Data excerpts
(** Witness for C4: a reply reaching a query that awaits one. *)
Lemma close_accompanies_outcome_witness :
  Js.typeof (Js.Function 0) = "function" /\
  (length (callbacks (step awaiting_reply (MessageArrived zero_reply)))
     <= S (length (callbacks awaiting_reply)))%nat /\
  (closes (step awaiting_reply (MessageArrived zero_reply))
     + length (callbacks awaiting_reply) =
   closes awaiting_reply
     + length (callbacks (step awaiting_reply (MessageArrived zero_reply))))%nat /\
  (callbacks (step awaiting_reply (MessageArrived zero_reply))
     <> callbacks awaiting_reply ->
   socketOpen (step awaiting_reply (MessageArrived zero_reply)) = false).
Proof.
  split; [reflexivity|].
  exact (close_accompanies_outcome Js.Undefined Js.Undefined (Js.Function 0) stale
           [SendCompleted Js.Null] (MessageArrived zero_reply) eq_refl).
Defined.

(** Counterexample to C4 as stated: the query has ended with a socket
    error, and [close] was never called. *)
Lemma socket_error_leaves_socket_open :
  callbacks after_socket_error = [Callback (Js.Error "EACCES") Js.Null] /\
  closes after_socket_error = 0%nat /\
  socketOpen after_socket_error = true.
Proof. repeat split; vm_compute; reflexivity. Qed.

(** The same socket can also be closed twice: the timer's handler
    does not set [errorFired]. *)
Example timeout_then_send_error_closes_twice :
  closes (run Js.Undefined Js.Undefined (Js.Function 0) stale
              [TimerExpired; SendCompleted (Js.Error "ENOTFOUND")]) = 2%nat.
Proof. vm_compute. reflexivity. Qed.

(** C5.  The timer is armed once, for [ntpReplyTimeout] = 10000 ms.  If
    it fires (it is still pending, so no reply has been decoded), the
    query fails with the Timeout error as its only outcome so far, the
    socket is closed, and no later event delivers a date. *)
Theorem timeout_governs server port cb junk evs :
  Js.typeof cb = "function" ->
  timerPending (run server port cb junk evs) = true ->
  let q := run server port cb junk evs in
  let q' := step q TimerExpired in
  ntpReplyTimeout = 10000 /\
  timers q = [SetTimeout ntpReplyTimeout] /\
  callbacks q' =
    [Callback (Js.String "Timeout waiting for NTP response.") Js.Null] /\
  closes q' = S (closes q) /\
  socketOpen q' = false /\
  forall evs', successes (fold_left step evs' q') = [].
Proof.
  intros Hcb Htp q q'. split; [reflexivity|]. split.
  - unfold q, run. destruct (steps_datagrams evs (start server port cb junk)) as [_ ->].
    rewrite start_valid by assumption. reflexivity.
  - destruct (Inv_run server port cb junk evs Hcb) as (_ & Hinv & _).
    fold q in Hinv, Htp. destruct (Hinv Htp) as [Hso Hcbs].
    unfold q'. rewrite (step_timeout q Htp Hso).
    split; [|split; [|split; [reflexivity|]]].
    + unfold callbacks in *. cbn [trace].
      rewrite List.filter_app, Hcbs. reflexivity.
    + unfold closes. cbn [trace].
      rewrite List.filter_app, List.length_app. cbn. lia.
    + intros evs'. rewrite steps_closed by reflexivity.
      unfold successes. cbn [trace]. rewrite List.filter_app.
      fold (successes q). rewrite (successes_callbacks q Hcbs). reflexivity.
Qed.

(** Witness for C5: the timer fires while the query awaits a reply. *)
Lemma timeout_governs_witness :
  Js.typeof (Js.Function 0) = "function" /\
  timerPending awaiting_reply = true /\
  ntpReplyTimeout = 10000 /\
  timers awaiting_reply = [SetTimeout ntpReplyTimeout] /\
  callbacks (step awaiting_reply TimerExpired) =
    [Callback (Js.String "Timeout waiting for NTP response.") Js.Null] /\
  closes (step awaiting_reply TimerExpired) = S (closes awaiting_reply) /\
  socketOpen (step awaiting_reply TimerExpired) = false /\
  forall evs', successes (fold_left step evs' (step awaiting_reply TimerExpired)) = [].
Proof.
  split; [reflexivity|]. split; [reflexivity|].
  exact (timeout_governs Js.Undefined Js.Undefined (Js.Function 0) stale
           [SendCompleted Js.Null] eq_refl eq_refl).
Defined.

(** C6, as amended.  When [send] reports an error and no socket error
    has been delivered before ([errorFired] is false), the callback
    receives that error, the timer is disarmed, [close] is called, and
    no further outcome is delivered, whatever happens afterwards. *)
Theorem send_error_fails_query server port cb junk evs err :
  Js.typeof cb = "function" ->
  sendPending (run server port cb junk evs) = true ->
  errorFired (run server port cb junk evs) = false ->
  Js.ToBoolean err = true ->
  let q := run server port cb junk evs in
  let q' := step q (SendCompleted err) in
  callbacks q' = callbacks q ++ [Callback err Js.Null] /\
  timerPending q' = false /\
  socketOpen q' = false /\
  closes q' = S (closes q) /\
  forall evs', callbacks (fold_left step evs' q') = callbacks q'.
Proof.
  intros Hcb Hsp Hef Herr q q'.
  destruct (step_send_error q err (Inv_run server port cb junk evs Hcb) Hsp Hef Herr)
    as (Hc & Ho & Hcl & Hs).
  fold q' in Hc, Ho, Hcl, Hs.
  split; [exact Hc|]. split; [apply Hs|]. split; [exact Ho|]. split; [exact Hcl|].
  intros evs'. apply steps_settled, Hs.
Qed.

(** Witness for C6: [send] fails right after the call. *)
Lemma send_error_fails_query_witness :
  Js.typeof (Js.Function 0) = "function" /\
  sendPending (run Js.Undefined Js.Undefined (Js.Function 0) stale []) = true /\
  errorFired (run Js.Undefined Js.Undefined (Js.Function 0) stale []) = false /\
  Js.ToBoolean (Js.Error "ENOTFOUND") = true /\
  callbacks (step (run Js.Undefined Js.Undefined (Js.Function 0) stale [])
                  (SendCompleted (Js.Error "ENOTFOUND"))) =
    callbacks (run Js.Undefined Js.Undefined (Js.Function 0) stale [])
      ++ [Callback (Js.Error "ENOTFOUND") Js.Null] /\
  timerPending (step (run Js.Undefined Js.Undefined (Js.Function 0) stale [])
                     (SendCompleted (Js.Error "ENOTFOUND"))) = false /\
  socketOpen (step (run Js.Undefined Js.Undefined (Js.Function 0) stale [])
                   (SendCompleted (Js.Error "ENOTFOUND"))) = false /\
  closes (step (run Js.Undefined Js.Undefined (Js.Function 0) stale [])
               (SendCompleted (Js.Error "ENOTFOUND"))) =
    S (closes (run Js.Undefined Js.Undefined (Js.Function 0) stale [])) /\
  forall evs',
    callbacks (fold_left step evs'
                 (step (run Js.Undefined Js.Undefined (Js.Function 0) stale [])
                       (SendCompleted (Js.Error "ENOTFOUND")))) =
    callbacks (step (run Js.Undefined Js.Undefined (Js.Function 0) stale [])
                    (SendCompleted (Js.Error "ENOTFOUND"))).
Proof.
  split; [reflexivity|]. split; [reflexivity|]. split; [reflexivity|].
  split; [reflexivity|].
  exact (send_error_fails_query Js.Undefined Js.Undefined (Js.Function 0) stale []
           (Js.Error "ENOTFOUND") eq_refl eq_refl eq_refl eq_refl).
Defined.

(** Counterexample to C6 as stated: a send error that follows a socket
    error is dropped by the guard on [errorFired]; the callback never
    sees it and the socket stays open. *)
Lemma send_error_after_socket_error_is_dropped :
  sendPending after_socket_error = true /\
  Js.ToBoolean (Js.Error "ENOTFOUND") = true /\
  callbacks (step after_socket_error (SendCompleted (Js.Error "ENOTFOUND"))) =
    [Callback (Js.Error "EACCES") Js.Null] /\
  socketOpen (step after_socket_error (SendCompleted (Js.Error "ENOTFOUND"))) = true /\
  closes (step after_socket_error (SendCompleted (Js.Error "ENOTFOUND"))) = 0%nat.
Proof. repeat split; vm_compute; reflexivity. Qed.

(** * Further properties of the code *)

(** ** Lemmas: counting outcomes *)


Lemma step_budget q ev :
  Inv q ->
  (length (callbacks (step q ev)) + pending_outcomes (step q ev)
     <= length (callbacks q) + pending_outcomes q)%nat /\
  (closes (step q ev) + pending_outcomes (step q ev)
     <= closes q + pending_outcomes q)%nat.
Proof.
  destruct q as [ef so tp el ml sp tr]. unfold Inv. cbn.
  intros (_ & Htp & _).
  assert (Hso : tp = true -> so = true) by (intros H; apply Htp, H). clear Htp.
  destruct ev as [|err|err|msg]; unfold_step; cbn -[decode_date].
  - destruct tp; [rewrite (Hso eq_refl)|]; cbn; unfold_more; destruct ef, so; cbn; lia.
  - destruct el, ef; cbn; unfold_more; destruct so; cbn; lia.
  - destruct sp, (Js.ToBoolean err), ef, so; cbn; unfold_more; cbn; lia.
  - destruct ml, so; cbn -[decode_date]; unfold_more; destruct ef; cbn; lia.
Qed.

Lemma steps_budget evs q :
  Inv q ->
  (length (callbacks (fold_left step evs q)) <= length (callbacks q) + pending_outcomes q)%nat /\
  (closes (fold_left step evs q) <= closes q + pending_outcomes q)%nat.
Proof.
  intros Hq.
  assert (H : (length (callbacks (fold_left step evs q))
                 + pending_outcomes (fold_left step evs q)
               <= length (callbacks q) + pending_outcomes q)%nat /\
              (closes (fold_left step evs q) + pending_outcomes (fold_left step evs q)
               <= closes q + pending_outcomes q)%nat).
  { revert q Hq. induction evs as [|ev evs IH]; intros q Hq; cbn; [lia|].
    destruct (IH (step q ev) (Inv_step q ev Hq)) as [H1 H2].
    destruct (step_budget q ev Hq) as [H3 H4]. lia. }
  lia.
Qed.

(** X2.  Whatever events occur and in whatever order, the callback is
    invoked at most twice and [close] is called at most twice. *)
Theorem at_most_two_outcomes server port cb junk evs :
  Js.typeof cb = "function" ->
  (length (callbacks (run server port cb junk evs)) <= 2)%nat /\
  (closes (run server port cb junk evs) <= 2)%nat.
Proof.
  intros Hcb. unfold run.
  pose proof (Inv_start server port cb junk Hcb) as Hi.
  rewrite start_valid in Hi |- * by assumption.
  destruct (steps_budget evs _ Hi) as [H1 H2].
  cbn in H1, H2. lia.
Qed.

Lemma at_most_two_outcomes_witness :
  Js.typeof (Js.Function 0) = "function" /\
  (length (callbacks (run Js.Undefined Js.Undefined (Js.Function 0) stale
                          [TimerExpired; SendCompleted (Js.Error "ENOTFOUND")]))
     <= 2)%nat /\
  (closes (run Js.Undefined Js.Undefined (Js.Function 0) stale
               [TimerExpired; SendCompleted (Js.Error "ENOTFOUND")]) <= 2)%nat.
Proof.
  split; [reflexivity|].
  exact (at_most_two_outcomes Js.Undefined Js.Undefined (Js.Function 0) stale
           [TimerExpired; SendCompleted (Js.Error "ENOTFOUND")] eq_refl).
Defined.

Lemma Waiting_step q ev : Inv q -> Waiting q -> Waiting (step q ev).
Proof.
  destruct q as [ef so tp el ml sp tr]. unfold Inv, Waiting. cbn.
  intros (_ & Htp & _) Hw.
  assert (Hso : tp = true -> so = true) by (intros H; apply Htp, H). clear Htp.
  assert (Hne : forall (l : list Effect) e, l ++ [e] <> []) by (intros [|] ?; discriminate).
  destruct ev as [|err|err|msg]; unfold_step; cbn -[decode_date].
  - destruct tp; [rewrite (Hso eq_refl)|]; cbn; unfold_more; [right; auto | exact Hw].
  - destruct el, ef; cbn; unfold_more; try exact Hw. right; auto.
  - destruct sp, (Js.ToBoolean err), ef, so; cbn; unfold_more; try exact Hw; right; auto.
  - destruct ml, so; cbn -[decode_date]; unfold_more; try exact Hw. right; auto.
Qed.

Lemma Waiting_steps evs q : Inv q -> Waiting q -> Waiting (fold_left step evs q).
Proof.
  revert q. induction evs as [|ev evs IH]; intros q Hi Hw; cbn; [exact Hw|].
  apply IH; [apply Inv_step, Hi | apply Waiting_step; assumption].
Qed.

(** X1.  In every state a running query reaches, the reply timer is
    still pending exactly when no outcome has been delivered yet: every
    handler that delivers an outcome also disarms the timer, and the
    timer is lost only by delivering one. *)
Theorem timer_pending_iff_no_outcome server port cb junk evs :
  Js.typeof cb = "function" ->
  timerPending (run server port cb junk evs) = true <->
  callbacks (run server port cb junk evs) = [].
Proof.
  intros Hcb.
  assert (Hw : Waiting (run server port cb junk evs)).
  { apply Waiting_steps; [apply Inv_start, Hcb|].
    rewrite start_valid by assumption. left. split; reflexivity. }
  destruct Hw as [[Ht Hc]|[Ht Hc]]; rewrite Ht; split; intros H;
    try assumption; try reflexivity; try discriminate. contradiction.
Qed.

Lemma timer_pending_iff_no_outcome_witness :
  Js.typeof (Js.Function 0) = "function" /\
  (timerPending awaiting_reply = true <-> callbacks awaiting_reply = []).
Proof.
  split; [reflexivity|].
  exact (timer_pending_iff_no_outcome Js.Undefined Js.Undefined (Js.Function 0)
           stale [SendCompleted Js.Null] eq_refl).
Defined.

Work required » Look back at the data above. Transcribe exactly the lines starting at the line that contains "timerPending (run server port cb junk evs) = true ->" and ending at the line that contains "rewrite start_valid by assumption. reflexivity.".

Result »
  timerPending (run server port cb junk evs) = true ->
  let q := run server port cb junk evs in
  let q' := step q TimerExpired in
  ntpReplyTimeout = 10000 /\
  timers q = [SetTimeout ntpReplyTimeout] /\
  callbacks q' =
    [Callback (Js.String "Timeout waiting for NTP response.") Js.Null] /\
  closes q' = S (closes q) /\
  socketOpen q' = false /\
  forall evs', successes (fold_left step evs' q') = [].
Proof.
  intros Hcb Htp q q'. split; [reflexivity|]. split.
  - unfold q, run. destruct (steps_datagrams evs (start server port cb junk)) as [_ ->].
    rewrite start_valid by assumption. reflexivity.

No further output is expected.